Required action: From the line with "apply (not_elem_of_nil y), Heq. left." through the line with "Hx by (apply Heq; left).", repeat the entries verbatim, both end lines included, and add nothing.
BEGIN Input data
(* ===== verification/CounterFacts.v ===== *)
(** What [Counter::set_lines] and [Counter::set_frequency] compute, and the
    equations of the counter's calls on its device and connection that the
    session theorems use. *)

From S2P Require Import Prelude StdMap CInt Floats Wire Storage Types DeviceOps Refcount.
From S2P Require Import CounterOps.

Local Open Scope Z_scope.

(** ** Line masks *)

Section MaskFacts.
Implicit Types (n i l : Z) (bs : list ascii).

(** Line [l] is selected: bit [l mod 8] of byte [l / 8] of the mask. *)
Definition mask_bit bs l : bool :=
  (0 <=? l) &&
  match bs !! Z.to_nat (l / 8) with
  | Some c => Z.testbit (byte_val c) (l mod 8)
  | None => false
  end.

(** The lines of byte [i]. *)
Definition byte_lines n i c : list Z :=
  (λ b, i * 8 + b) <$> filter (λ b, mask_byte n i c b = true) (seqZ 0 8).

Lemma elem_of_byte_lines n i c l :
  0 ≤ i →
  l ∈ byte_lines n i c ↔ l / 8 = i ∧ 0 ≤ l < n ∧ Z.testbit (byte_val c) (l mod 8) = true.
Proof.
  intros Hi. unfold byte_lines, mask_byte. rewrite list_elem_of_fmap. split.
  - intros (b & -> & [Hb Hin]%list_elem_of_filter). apply elem_of_seqZ in Hin. bool_hyps.
    rewrite (Z.mul_comm i 8), Z.add_comm, Z.mul_comm, Z.div_add, Z.mod_add by lia.
    rewrite Z.div_small, Z.mod_small by lia. split_and!; [lia..|done].
  - intros (<- & Hl & Hb). exists (l mod 8).
    pose proof (Z.div_mod l 8). pose proof (Z.mod_pos_bound l 8).
    split; [lia|]. apply list_elem_of_filter. split; [|apply elem_of_seqZ; lia].
    rewrite Hb. cbn. apply andb_true_iff. split; [apply Z.leb_le|apply Z.ltb_lt]; lia.
Qed.

Lemma StronglySorted_fmap_filter (P : Z → Prop) `{∀ x, Decision (P x)} (k : Z) ls :
  StronglySorted Z.lt ls → StronglySorted Z.lt ((λ b, k + b) <$> filter P ls).
Proof.
  induction 1 as [|x ls Hs IH Hall]; [constructor|]. rewrite filter_cons.
  case_decide; [|done]. cbn. constructor; [done|].
  rewrite Forall_forall in *. intros y (b & -> & [_ Hb]%list_elem_of_filter)%list_elem_of_fmap.
  specialize (Hall _ Hb). lia.
Qed.

Lemma StronglySorted_seqZ m k : StronglySorted Z.lt (seqZ m k).
Proof.
  destruct (decide (0 ≤ k)) as [Hk|Hk].
  - revert m. pattern k. apply natlike_ind; [| |done].
    + intros m. rewrite seqZ_nil by lia. constructor.
    + intros j Hj IH m. rewrite seqZ_cons by lia. rewrite Z.pred_succ. constructor; [done|].
      rewrite Forall_forall. intros y Hy%elem_of_seqZ. lia.
  - rewrite seqZ_nil by lia. constructor.
Qed.

Lemma StronglySorted_app (l1 l2 : list Z) :
  StronglySorted Z.lt l1 → StronglySorted Z.lt l2 →
  (∀ x y, x ∈ l1 → y ∈ l2 → x < y) → StronglySorted Z.lt (l1 ++ l2).
Proof.
  induction 1 as [|x l1 Hs IH Hall]; intros H2 Hlt; [done|]. cbn. constructor.
  - apply IH; [done|]. intros. apply Hlt; [by right|done].
  - rewrite Forall_forall in *. intros y [Hy|Hy]%elem_of_app; [auto|]. apply Hlt; [left|done].
Qed.

Lemma StronglySorted_lt_NoDup (ls : list Z) : StronglySorted Z.lt ls → NoDup ls.
Proof.
  induction 1 as [|x ls Hs IH Hall]; constructor; [|done].
  rewrite Forall_forall in Hall. intros Hx%Hall. lia.
Qed.

Lemma mask_lines_loop n i bs acc :
  0 ≤ i → i * 8 + 8 * Z.of_nat (length bs) ≤ int_max + 1 →
  ∃ ls, mask_lines n i bs acc = Ok (acc ++ ls) ∧ StronglySorted Z.lt ls ∧
    ∀ l, l ∈ ls ↔ i * 8 ≤ l < n ∧ mask_bit bs (l - i * 8) = true.
Proof.
  revert i acc; induction bs as [|c bs IH]; intros i acc Hi Hb.
  - exists []. rewrite app_nil_r. split_and!; [done|constructor|].
    intros l. split; [by intros ?%elem_of_nil|]. unfold mask_bit. rewrite lookup_nil.
    rewrite andb_false_r. by intros [_ ?].
  - cbn [length] in Hb. cbn [mask_lines]. unfold int_arith, int_min.
    rewrite !(proj2 (Z.leb_le _ _)) by (unfold int_max in *; lia).
    cbn [andb mbind outcome_bind].
    fold (byte_lines n i c).
    destruct (IH (i + 1) (acc ++ byte_lines n i c)) as (ls & -> & Hs & Hin); [lia..|].
    exists (byte_lines n i c ++ ls). rewrite app_assoc. split; [done|]. split.
    + apply StronglySorted_app; [apply StronglySorted_fmap_filter, StronglySorted_seqZ|done|].
      intros x y Hx%elem_of_byte_lines Hy%Hin; [|done].
      pose proof (Z.div_mod x 8). pose proof (Z.mod_pos_bound x 8). lia.
    + intros l. rewrite elem_of_app, Hin, elem_of_byte_lines by done. unfold mask_bit.
      destruct (decide (l / 8 = i)) as [Hd|Hd].
      * pose proof (Z.div_mod l 8). pose proof (Z.mod_pos_bound l 8).
        replace (l - i * 8) with (l mod 8) by lia.
        rewrite (Z.div_small (l mod 8) 8), Z.mod_mod by lia. cbn [Z.to_nat lookup list_lookup].
        rewrite (proj2 (Z.leb_le 0 (l mod 8))) by lia. cbn [andb]. split.
        -- intros [(? & ? & ?)|[? _]]; [split; [lia|done]|lia].
        -- intros [? ?]. left. split_and!; [done|lia..|done].
      * pose proof (Z.div_mod l 8). pose proof (Z.mod_pos_bound l 8).
        destruct (decide (i * 8 ≤ l)) as [Hle|Hle].
        -- assert (i + 1 ≤ l / 8) by (apply Z.div_le_lower_bound; [lia|]; nia).
           replace (l - i * 8) with (l - (i + 1) * 8 + 1 * 8) by lia.
           rewrite Z.div_add, Z.mod_add by lia.
           assert (0 ≤ (l - (i + 1) * 8) / 8) by (apply Z.div_pos; lia).
           rewrite Z2Nat.inj_add, Nat.add_comm by lia. cbn [Nat.add lookup list_lookup].
           change (Z.to_nat 1) with 1%nat. cbn.
           rewrite !(proj2 (Z.leb_le _ _)) by lia. cbn.
           split; [intros [(? & ? & ?)|[? ?]]; [lia|split; [lia|done]]|].
           intros [? ?]. right. split; [lia|done].
        -- split; [intros [(? & ? & ?)|[? ?]]; lia|intros [? ?]; lia].
Qed.
End MaskFacts.

(** ** Calls on the device and on the connection *)

Section Calls.
Context {V Q K : Type} `{!SampleStore V, !SpscQueue Q, !Socket K, !PeerName K}.
Implicit Types (w : Ses V Q K) (d : Device V Q) (c : Counter) (s : Server V Q).

(** The device of the session. *)
Definition the_dev w : option (Device V Q) := devices (srv w) !! dev (this w).

Definition with_dev d w : Ses V Q K := set_srv (put_device (dev (this w)) d (srv w)) w.

Lemma on_dev_eq {A} (m : M (Device V Q) A) w d o d' :
  the_dev w = Some d → m d = (o, d') → on_dev m w = (o, with_dev d' w).
Proof. unfold the_dev, on_dev. intros -> ->. done. Qed.

Lemma with_dev_id d w : the_dev w = Some d → with_dev d w = w.
Proof.
  unfold the_dev. destruct w as [[ds dm nid] k c]. cbn. intros H.
  unfold with_dev, put_device, set_srv, set_devices. cbn. by rewrite list_insert_id.
Qed.

Lemma on_dev_pure {A} (m : M (Device V Q) A) w d a :
  the_dev w = Some d → m d = (Ok a, d) → on_dev m w = (Ok a, w).
Proof. intros Hd Hm. rewrite (on_dev_eq _ _ _ _ _ Hd Hm). by rewrite with_dev_id. Qed.

Lemma the_dev_with d d' w : the_dev w = Some d → the_dev (with_dev d' w) = Some d'.
Proof.
  unfold the_dev, with_dev. cbn. intros H. rewrite list_lookup_insert, decide_True; [done|].
  split; [done|]. by eapply lookup_lt_Some.
Qed.

Lemma with_dev_twice d d' w : with_dev d (with_dev d' w) = with_dev d w.
Proof.
  unfold with_dev, set_srv, put_device, set_devices. cbn. by rewrite list_insert_insert_eq.
Qed.

(** A computation whose result is dropped at the end. *)
Lemma emits_at_last {A B} w (m : M (Ses V Q K) A) a (b : B) bs :
  emits_at sk set_sk w m a bs → emits_at sk set_sk w (m ;; mret b) b bs.
Proof.
  intros Hm. rewrite <-(app_nil_r bs). eapply (emits_at_bind sk set_sk); [done..|].
  intros k. apply emits_at_ret. by intros [].
Qed.

(** What [reply] does: four bytes on the connection. *)
Lemma reply_emits r w : emits_at sk set_sk w (reply r) tt (int_bytes (Retval_int r)).
Proof.
  eapply emits_at_last, emits_at_zoom, (send_int_emits (sk w)).
Qed.

Lemma on_sk_emits {A} (m : M K A) a bs w :
  (∀ k, emits k m a bs) → emits_at sk set_sk w (on_sk m) a bs.
Proof. intros Hm. apply emits_at_zoom, (Hm (sk w)). Qed.

(** A state reached by writing only: the session is as before but for what
    the peer has been sent. *)
Lemma emits_at_frame {A} (m : M (Ses V Q K) A) a bs w :
  emits_at sk set_sk w m a bs →
  srv (m w).2 = srv w ∧ this (m w).2 = this w ∧ pending (sk (m w).2) = pending (sk w).
Proof. intros (o & k & -> & Hp & _). done. Qed.

Lemma emits_at_Ok {A} (m : M (Ses V Q K) A) a bs w :
  emits_at sk set_sk w m a bs → (length bs ≤ credit (sk w))%nat →
  ∃ k, m w = (Ok a, set_sk k w) ∧ sent k = sent (sk w) ++ bs ∧
       pending k = pending (sk w) ∧ credit k = (credit (sk w) - length bs)%nat.
Proof.
  intros (o & k & -> & Hp & Hw) Hl. rewrite decide_True in Hw by done.
  destruct Hw as (-> & ? & ?). eauto.
Qed.
End Calls.

#[export] Hint Resolve reply_emits : pm.

(** ** [set_lines] and [set_frequency] as functions of the request *)

Section Requests.
Context {V Q K : Type} `{!SampleStore V, !SpscQueue Q, !Socket K, !PeerName K}.
Implicit Types (w : Ses V Q K) (d : Device V Q).

Lemma sorted_unique (l1 l2 : list Z) :
  StronglySorted Z.lt l1 → StronglySorted Z.lt l2 → (∀ x, x ∈ l1 ↔ x ∈ l2) → l1 = l2.
Proof.
  intros H1. revert l2. induction H1 as [|x l1 Hs IH Hall]; intros l2 H2 Heq.
  - destruct l2 as [|y l2]; [done|]. exfalso.
    apply (not_elem_of_nil y), Heq. left.
  - destruct H2 as [|y l2 Hs2 Hall2].
    { exfalso. apply (not_elem_of_nil x), Heq. left. }
    rewrite Forall_forall in Hall, Hall2.
    assert (x = y) as <-.
    { assert (x ∈ y :: l2) as Hx by (apply Heq; left).
      assert (y ∈ x :: l1) as Hy by (apply Heq; left).
      apply elem_of_cons in Hx as [->|Hx]; [done|].
      apply elem_of_cons in Hy as [->|Hy]; [done|].
      apply Hall2 in Hx. apply Hall in Hy. lia. }
    f_equal. apply IH; [done|]. intros z. specialize (Heq z). rewrite !elem_of_cons in Heq.
    split; intros Hz.
    + destruct (proj1 Heq (or_intror Hz)) as [->|]; [|done]. apply Hall in Hz. lia.
    + destruct (proj2 Heq (or_intror Hz)) as [->|]; [|done]. apply Hall2 in Hz. lia.
Qed.

(** The lines a mask selects on a device of [n] lines, ascending. *)
Definition selected (n : Z) (lines_mask : string) : list Z :=
  filter (λ l, mask_bit (bytes_of lines_mask) l = true) (seqZ 0 n).

Lemma mask_lines_selected n lines_mask :
  8 * Z.of_nat (String.length lines_mask) ≤ int_max + 1 →
  mask_lines n 0 (bytes_of lines_mask) [] = Ok (selected n lines_mask).
Proof.
  intros Hl. rewrite <-length_bytes_of in Hl.
  destruct (mask_lines_loop n 0 (bytes_of lines_mask) []) as (ls & -> & Hs & Hin); [lia..|].
  cbn. f_equal. apply sorted_unique; [done| |].
  - rewrite <-(list_fmap_id (selected n lines_mask)).
    apply (StronglySorted_fmap_filter _ 0), StronglySorted_seqZ.
  - intros l. rewrite Hin. unfold selected. rewrite list_elem_of_filter, elem_of_seqZ.
    replace (l - 0 * 8) with l by lia. split; [|intros [? ?]; split; [lia|done]].
    intros [? ?]. split; [done|lia].
Qed.

Lemma set_lines_ok w d lines_mask :
  the_dev w = Some d → 8 * Z.of_nat (String.length lines_mask) ≤ int_max + 1 →
  set_lines lines_mask w =
  (Ok tt, upd_this (set_c_lines (selected (n_lines d) lines_mask)) w).
Proof.
  intros Hd Hl. unfold set_lines. erewrite bind_Ok by done.
  rewrite (bind_Ok _ _ _ (n_lines d) (upd_this (set_c_lines []) w)).
  2:{ by apply (on_dev_pure _ _ d). }
  rewrite (bind_Ok _ _ _ (selected (n_lines d) lines_mask) (upd_this (set_c_lines []) w)).
  2:{ unfold lift. by rewrite mask_lines_selected. }
  done.
Qed.

(** The nearest integer to [max / f], halves rounded up. *)
Definition nearest (max f : Z) : Z := (2 * max + f) / (2 * f).

(** What a request [f] asks for on a device of maximum frequency [max]: its own
    rate, too much, or every [nearest max f]-th sample. *)
Definition requested_stride (max f : Z) : option Z :=
  if f =? 0 then Some 1 else if max <? f then None else Some (nearest max f).

(** The maximum frequencies of the drivers in [devices/]. *)
Definition driver_frequencies : list Z := [1; 20; 1000; 1200].

(** Rounding the single-precision quotient gives the nearest integer, for every
    request a shipped device accepts. *)
Lemma stride_table :
  forallb (λ max, forallb (λ f, bool_decide (stride_of max f = Ok (nearest max f)))
                    (seqZ 1 max)) driver_frequencies = true.
Proof. vm_compute. reflexivity. Qed.

Lemma stride_of_nearest max f :
  max ∈ driver_frequencies → 1 ≤ f ≤ max → stride_of max f = Ok (nearest max f).
Proof.
  intros Hm Hf. pose proof stride_table as H.
  rewrite forallb_forall in H. apply list_elem_of_In, H in Hm.
  rewrite forallb_forall in Hm. specialize (Hm f).
  rewrite <-list_elem_of_In, elem_of_seqZ in Hm.
  by eapply bool_decide_eq_true, Hm; lia.
Qed.

Lemma nearest_bounds max f : 1 ≤ f ≤ max → 1 ≤ nearest max f ≤ max.
Proof.
  intros Hf. unfold nearest. split.
  - apply Z.div_le_lower_bound; lia.
  - apply Z.lt_succ_r, Z.div_lt_upper_bound; nia.
Qed.

Lemma set_frequency_ok w d f :
  the_dev w = Some d → max_frequency d ∈ driver_frequencies → 0 ≤ f →
  set_frequency f w =
  match requested_stride (max_frequency d) f with
  | Some k => (Ok tt, upd_this (set_interval k) w)
  | None => (Throw (Exn RuntimeError
               ("Device only works at " ++ to_string (max_frequency d) ++ " Hz!")), w)
  end.
Proof.
  intros Hd Hm Hf. unfold set_frequency, requested_stride.
  rewrite (bind_Ok _ _ _ (max_frequency d) w) by (by apply (on_dev_pure _ _ d)).
  assert (1 ≤ max_frequency d) as Hpos.
  { unfold driver_frequencies in Hm. rewrite !elem_of_cons, elem_of_nil in Hm. lia. }
  destruct (Z.eqb_spec f 0) as [->|Hne].
  - erewrite bind_Ok by done. erewrite bind_Ok.
    2:{ unfold lift. by rewrite stride_of_nearest by (done || lia). }
    unfold nearest. replace (2 * max_frequency d + max_frequency d) with
      (1 * (2 * max_frequency d) + max_frequency d) by lia.
    rewrite Z.div_add_l, (Z.div_small (max_frequency d)) by lia. done.
  - destruct (Z.ltb_spec (max_frequency d) f) as [Hlt|Hle].
    + erewrite bind_Throw by done. done.
    + erewrite bind_Ok by done. erewrite bind_Ok.
      2:{ unfold lift. by rewrite stride_of_nearest by (done || lia). }
      done.
Qed.
End Requests.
END Input data
Exercise output:
    apply (not_elem_of_nil y), Heq. left.
  - destruct H2 as [|y l2 Hs2 Hall2].
    { exfalso. apply (not_elem_of_nil x), Heq. left. }
    rewrite Forall_forall in Hall, Hall2.
    assert (x = y) as <-.
    { assert (x ∈ y :: l2) as Hx by (apply Heq; left).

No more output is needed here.